Instructions to follow
Starting at the first line of the records below, transcribe each line exactly, ending with the line that contains "(** Into a buffer".

(Stored data)
___

(* ===== verification/SquashIo.v ===== *)
(** * Asynchronous readers

    What [shared-libs/crates/start-core/src/util/squashfs/read.rs] uses of tokio's readers:
    [read_exact], the readers of an archive's ranges, of metadata blocks and of the first bytes
    of another reader ([take]), and the functions [disk], [u32_value] and [u64_value].

    [AsyncRead] is the trait; [AsyncReadOk] states what a reader promises to its clients: it
    gives the bytes it [holds], in order and once, answers only finitely often that it is not
    ready or failed, and fails only while errors are to come ([errors]).  Everything that reads an image is proved against this interface. *)
From S2P Require Import Prelude RustStr SquashFormat SquashBlocks.

Local Open Scope rust_scope.
Local Open Scope poll_scope.

Class AsyncRead (R : Type) : Type := {
  poll : nat -> M R bytes;
  (** How many answers of the archive the reader may still get. *)
  awaits : R -> nat;
  (** How many of them are errors. *)
  errors : R -> nat;
}.

Class AsyncReadOk (R : Type) `{AsyncRead R} : Type := {
  holds : R -> bytes -> Prop;
  poll_spec : forall len r c, holds r c -> 0 < len ->
    post (poll len) r (fun r' x =>
      match x with
      | Ready out => (awaits r' <= awaits r /\ errors r' <= errors r) /\ length out <= len /\ (out = [] -> c = []) /\
          exists c', c = out ++ c' /\ holds r' c'
      | Panics => False
      | Fail _ => (awaits r' < awaits r /\ errors r' < errors r) /\ holds r' c
      | Pending => (awaits r' < awaits r /\ errors r' <= errors r) /\ holds r' c
      end);
}.

(** ** [AsyncReadExt::read_exact] *)

Section read.
Context {R : Type} `{AsyncRead R}.

Fixpoint await_exact_loop (fuel : nat) (n : nat) (got : bytes) : M R bytes := fun r =>
  match fuel with
  | 0 => (r, Panics)
  | S k =>
      if n =? 0 then (r, Ready got)
      else
        match poll n r with
        | (r', Ready []) => (r', Fail UnexpectedEof)
        | (r', Ready out) => await_exact_loop k (n - length out) (got ++ out) r'
        | (r', Pending) => await_exact_loop k n got r'
        | (r', Fail e) => (r', Fail e)
        | (r', Panics) => (r', Panics)
        end
  end.

(** Into a buffer of [n] bytes; each round gets a byte at least or uses up an answer. *)
Definition await_exact (n : nat) : M R bytes := fun r => await_exact_loop (1 + n + awaits r) n [] r.

Definition disk (T : Type) `{Disk T} : M R T :=
  let> bs := await_exact (SIZE T) in
  let> (x, _) := lift_io (deserialize bs) in
  m_ret x.

Definition u32_value : M R Z := let> v := disk XattrValue in m_ret (xv_size v).

Definition u64_value : M R Z :=
  let> bs := await_exact 8 in
  m_ret (from_le_bytes u64 bs).
End read.

Section read_spec.
Context {R : Type} `{HR : AsyncRead R} `{!AsyncReadOk R}.

(** A read of [n] bytes from a reader that holds [c]. *)
Definition reads_exactly (n : nat) (c : bytes) (r r' : R) (x : res bytes) : Prop :=
  match x with
  | Ready out => length out = n /\ errors r' <= errors r /\ exists c', c = out ++ c' /\ holds r' c'
  | Fail e => e = UnexpectedEof /\ length c < n \/ 0 < errors r
  | _ => False
  end.

Lemma await_exact_loop_spec fuel n got r c : holds r c -> n + awaits r < fuel ->
  post (await_exact_loop fuel n got) r (fun r' x =>
    match x with
    | Ready out => exists out', out = got ++ out' /\ reads_exactly n c r r' (Ready out')
    | _ => reads_exactly n c r r' x
    end).
Proof.
  revert n got r c. induction fuel as [|k IH]; intros n got r c Hc Hf; [lia|]. unfold post. cbn [await_exact_loop].
  destruct (Nat.eqb_spec n 0) as [->|Hn].
  { exists []. rewrite app_nil_r. split; [done|]. split; [done|]. split; [done|]. by exists c. }
  pose proof (poll_spec n r c Hc ltac:(lia)) as Hp. unfold post in Hp.
  destruct (poll n r) as [r1 [out|e| |]]; simpl in Hp; [|..|done].
  - destruct Hp as (Ha & Hl & He & c' & -> & Hc'). destruct out as [|x out].
    { simpl. left. split; [done|]. specialize (He eq_refl). simpl in He |- *. rewrite He. simpl. lia. }
    assert (0 < length (x :: out)) by (simpl; lia).
    specialize (IH (n - length (x :: out)) (got ++ x :: out) r1 c' Hc' ltac:(lia)). unfold post in IH.
    destruct (await_exact_loop k _ _ r1) as [r2 [o2|e| |]]; simpl in IH |- *; [|..|tauto|tauto].
    + destruct IH as (out' & -> & Hlen & Ha2 & c2 & -> & Hc2).
      exists (x :: out ++ out'). rewrite <- app_assoc. split; [done|].
      split; [simpl in Hl, Hlen |- *; rewrite length_app; lia|]. split; [lia|].
      exists c2. split; [by simpl; rewrite app_assoc|done].
    + destruct IH as [[-> Hlt]|Hlt]; [left|right; lia].
      split; [done|]. simpl in Hlt |- *. rewrite length_app. lia.
  - simpl. right. lia.
  - destruct Hp as [Ha Hc']. specialize (IH n got r1 c Hc' ltac:(lia)). unfold post in IH.
    destruct (await_exact_loop k _ _ r1) as [r2 [o2|e| |]]; simpl in IH |- *; [|..|tauto|tauto].
    + destruct IH as (out' & -> & Hlen & Ha2 & HH). exists out'. split; [done|]. split; [done|]. split; [lia|done].
    + destruct IH as [?|?]; [by left|right; lia].
Qed.

Lemma await_exact_spec n r c : holds r c -> post (await_exact n) r (reads_exactly n c r).
Proof.
  intros Hc. unfold post, await_exact. pose proof (await_exact_loop_spec (1 + n + awaits r) n [] r c Hc ltac:(lia)) as Hp.
  unfold post in Hp. destruct (await_exact_loop _ _ _ r) as [r1 [out|e| |]]; try done. by destruct Hp as (out' & -> & Hp).
Qed.
End read_spec.

(** A read of a record. *)
Definition reads_disk {R} `{AsyncReadOk R} (T : Type) `{Disk T} (c : bytes) (r r' : R) (x : res T) : Prop :=
  match x with
  | Ready v => disk_ok v = true /\ errors r' <= errors r /\ exists c', c = serialize v ++ c' /\ holds r' c'
  | Fail e => e = UnexpectedEof /\ length c < SIZE T \/ 0 < errors r
  | _ => False
  end.

Section disk_spec.
Context {R : Type} `{HR : AsyncRead R} `{!AsyncReadOk R}.

Lemma disk_spec (T : Type) `{HD : Disk T} r c : holds r c -> post (disk T) r (reads_disk T c r).
Proof.
  intros Hc. apply post_bind. eapply post_mono; [by apply (await_exact_spec (SIZE T) r c)|].
  intros r1 [bs|e| |]; try done. cbn [and_then]. intros (Hl & Ha & c' & -> & Hc').
  apply post_bind. unfold post, lift_io. cbn [fst snd].
  destruct (deserialize bs) as [[v rest]|e] eqn:E; cbn [and_then].
  - apply post_ret. apply deserialize_inv in E as [-> Hok]. split; [done|]. split; [done|].
    assert (rest = []) as -> by (apply nil_length_inv; rewrite length_app, serialize_length in Hl; lia).
    rewrite app_nil_r. by exists c'.
  - exfalso. destruct (deserialize_total bs) as (v & rest & E'); [lia|]. congruence.
Qed.

(** The record that was written there. *)
Lemma disk_read (T : Type) `{HD : Disk T} r (v : T) c : holds r (serialize v ++ c) -> disk_ok v = true ->
  post (disk T) r (fun r' x =>
    match x with
    | Ready w => w = v /\ errors r' <= errors r /\ holds r' c
    | Fail _ => 0 < errors r
    | _ => False
    end).
Proof.
  intros Hc Hv. eapply post_mono; [by apply (disk_spec T)|]. intros r1 [w|e| |]; try done.
  - intros (Hw & Ha & c' & E & Hc').
    apply app_inj_1 in E as [E ->]; [|by rewrite !serialize_length]. split; [|done].
    apply serialize_inj in E; done.
  - intros [[_ Hl]|?]; [|done]. rewrite length_app, serialize_length in Hl. lia.
Qed.
End disk_spec.

(** ** The readers *)

#[export] Instance Source_read : AsyncRead Source :=
  {| poll := source_poll_read; awaits s := length (rscript s); errors s := fails (rscript s) |}.

#[export, refine] Instance Source_ok : AsyncReadOk Source := {| holds s c := data s = c |}.
Proof.
  intros len s c <- Hl. eapply post_mono; [by apply source_poll_read_spec|].
  intros s' [out|e| |]; try done; simpl.
  - intros (Hd & Ho & Ha & He). split; [done|]. split; [done|]. split; [done|]. by exists (data s').
  - intros (? & ? & ?). by split; [lia|].
  - intros [? ?]. done.
Defined.

Section metadata.
Context `{ZS : Zstd}.

#[export] Instance Metadata_read : AsyncRead MetadataBlocksReader :=
  {| poll := poll_read; awaits r := length (rscript (reader r)); errors r := fails (rscript (reader r)) |}.

#[export, refine] Instance Metadata_ok `{!ZstdOk ZS} : AsyncReadOk MetadataBlocksReader :=
  {| holds r c := exists lv blocks, reader_ok lv r blocks /\ content r blocks = c |}.
Proof.
  intros len r c (lv & blocks & Hok & <-) Hl. eapply post_mono; [by apply (poll_read_spec lv len r blocks)|].
  intros r' [out|e| |]; try done; simpl.
  - intros ((bl & Hok' & E) & Ho & He & Ha). split; [done|]. split; [done|]. split; [done|].
    exists (content r' bl). split; [done|]. by exists lv, bl.
  - intros ((bl & Hok' & E) & Ha). split; [lia|]. by exists lv, bl.
  - intros ((bl & Hok' & E) & Ha). split; [done|]. by exists lv, bl.
Defined.
End metadata.

(** [TrackingIO]: a reader that counts what it gave. *)
Record Tracking (R : Type) : Type := mkTracking { tracked : R; at_position : Z }.
Arguments mkTracking {R}.
Arguments tracked {R}.
Arguments at_position {R}.

(** [AsyncReadExt::take]: at most [limit] bytes of a reader. *)
Record Take (R : Type) : Type := mkTake { taken_from : R; limit : nat }.
Arguments mkTake {R}.
Arguments taken_from {R}.
Arguments limit {R}.

Section wrappers.
Context {R : Type} `{HR : AsyncRead R}.

Definition tracking_poll (len : nat) : M (Tracking R) bytes := fun t =>
  let '(r, x) := poll len (tracked t) in
  match x with
  | Ready out => (mkTracking r (at_position t + Z.of_nat (length out))%Z, x)
  | _ => (mkTracking r (at_position t), x)
  end.

#[export] Instance Tracking_read : AsyncRead (Tracking R) :=
  {| poll := tracking_poll; awaits t := awaits (tracked t); errors t := errors (tracked t) |}.

Definition take_poll (len : nat) : M (Take R) bytes := fun t =>
  if limit t =? 0 then (t, Ready [])
  else
    let '(r, x) := poll (len `min` limit t) (taken_from t) in
    match x with
    | Ready out => (mkTake r (limit t - length out), x)
    | _ => (mkTake r (limit t), x)
    end.

#[export] Instance Take_read : AsyncRead (Take R) :=
  {| poll := take_poll; awaits t := awaits (taken_from t); errors t := errors (taken_from t) |}.

Context `{!AsyncReadOk R}.

(** A wrapper holds what its reader holds, and the end of it is at the position [stop]. *)
#[refine] Definition Tracking_ok (stop : Z) : AsyncReadOk (Tracking R) :=
  {| holds t c := holds (tracked t) c /\ (at_position t + Z.of_nat (length c))%Z = stop |}.
Proof.
  intros len t c [Hc Hstop] Hl. unfold post, poll, Tracking_read, tracking_poll.
  pose proof (poll_spec len (tracked t) c Hc Hl) as Hp. unfold post in Hp.
  destruct (poll len (tracked t)) as [r [out|e| |]]; cbn [fst snd] in Hp |- *; [|..|done].
  - destruct Hp as (Ha & Hlen & He & c' & -> & Hc'). split; [done|]. split; [done|]. split; [done|].
    exists c'. split; [done|]. split; [done|]. cbn [at_position]. rewrite length_app in Hstop. lia.
  - by destruct Hp.
  - by destruct Hp.
Defined.

(** At most the first bytes. *)
#[export, refine] Instance Take_ok : AsyncReadOk (Take R) :=
  {| holds t c := exists c0, holds (taken_from t) c0 /\ c = take (limit t) c0 |}.
Proof.
  intros len t c (c0 & Hc & ->) Hl. unfold post, poll, Take_read, take_poll.
  destruct (Nat.eqb_spec (limit t) 0) as [E|E].
  { simpl. split; [done|]. split; [lia|]. split; [by rewrite E|]. exists (take (limit t) c0). split; [done|]. by exists c0. }
  pose proof (poll_spec (len `min` limit t) (taken_from t) c0 Hc ltac:(lia)) as Hp. unfold post in Hp.
  destruct (poll _ (taken_from t)) as [r [out|e| |]]; simpl in Hp |- *; [|..|done].
  - destruct Hp as (Ha & Hlen & He & c' & -> & Hc'). split; [done|]. split; [lia|].
    split; [intros Ho; rewrite He by done; by rewrite take_nil|].
    exists (take (limit t - length out) c'). split; [|by exists c'].
    by rewrite take_app_ge by lia.
  - destruct Hp as [Ha Hc']. split; [done|]. by exists c0.
  - destruct Hp as [Ha Hc']. split; [done|]. by exists c0.
Defined.
End wrappers.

___

Your solution
(* ===== verification/SquashIo.v ===== *)
(** * Asynchronous readers

    What [shared-libs/crates/start-core/src/util/squashfs/read.rs] uses of tokio's readers:
    [read_exact], the readers of an archive's ranges, of metadata blocks and of the first bytes
    of another reader ([take]), and the functions [disk], [u32_value] and [u64_value].

    [AsyncRead] is the trait; [AsyncReadOk] states what a reader promises to its clients: it
    gives the bytes it [holds], in order and once, answers only finitely often that it is not
    ready or failed, and fails only while errors are to come ([errors]).  Everything that reads an image is proved against this interface. *)
From S2P Require Import Prelude RustStr SquashFormat SquashBlocks.

Local Open Scope rust_scope.
Local Open Scope poll_scope.

Class AsyncRead (R : Type) : Type := {
  poll : nat -> M R bytes;
  (** How many answers of the archive the reader may still get. *)
  awaits : R -> nat;
  (** How many of them are errors. *)
  errors : R -> nat;
}.

Class AsyncReadOk (R : Type) `{AsyncRead R} : Type := {
  holds : R -> bytes -> Prop;
  poll_spec : forall len r c, holds r c -> 0 < len ->
    post (poll len) r (fun r' x =>
      match x with
      | Ready out => (awaits r' <= awaits r /\ errors r' <= errors r) /\ length out <= len /\ (out = [] -> c = []) /\
          exists c', c = out ++ c' /\ holds r' c'
      | Panics => False
      | Fail _ => (awaits r' < awaits r /\ errors r' < errors r) /\ holds r' c
      | Pending => (awaits r' < awaits r /\ errors r' <= errors r) /\ holds r' c
      end);
}.

(** ** [AsyncReadExt::read_exact] *)

Section read.
Context {R : Type} `{AsyncRead R}.

Fixpoint await_exact_loop (fuel : nat) (n : nat) (got : bytes) : M R bytes := fun r =>
  match fuel with
  | 0 => (r, Panics)
  | S k =>
      if n =? 0 then (r, Ready got)
      else
        match poll n r with
        | (r', Ready []) => (r', Fail UnexpectedEof)
        | (r', Ready out) => await_exact_loop k (n - length out) (got ++ out) r'
        | (r', Pending) => await_exact_loop k n got r'
        | (r', Fail e) => (r', Fail e)
        | (r', Panics) => (r', Panics)
        end
  end.

(** Into a buffer of [n] bytes; each round gets a byte at least or uses up an answer. *)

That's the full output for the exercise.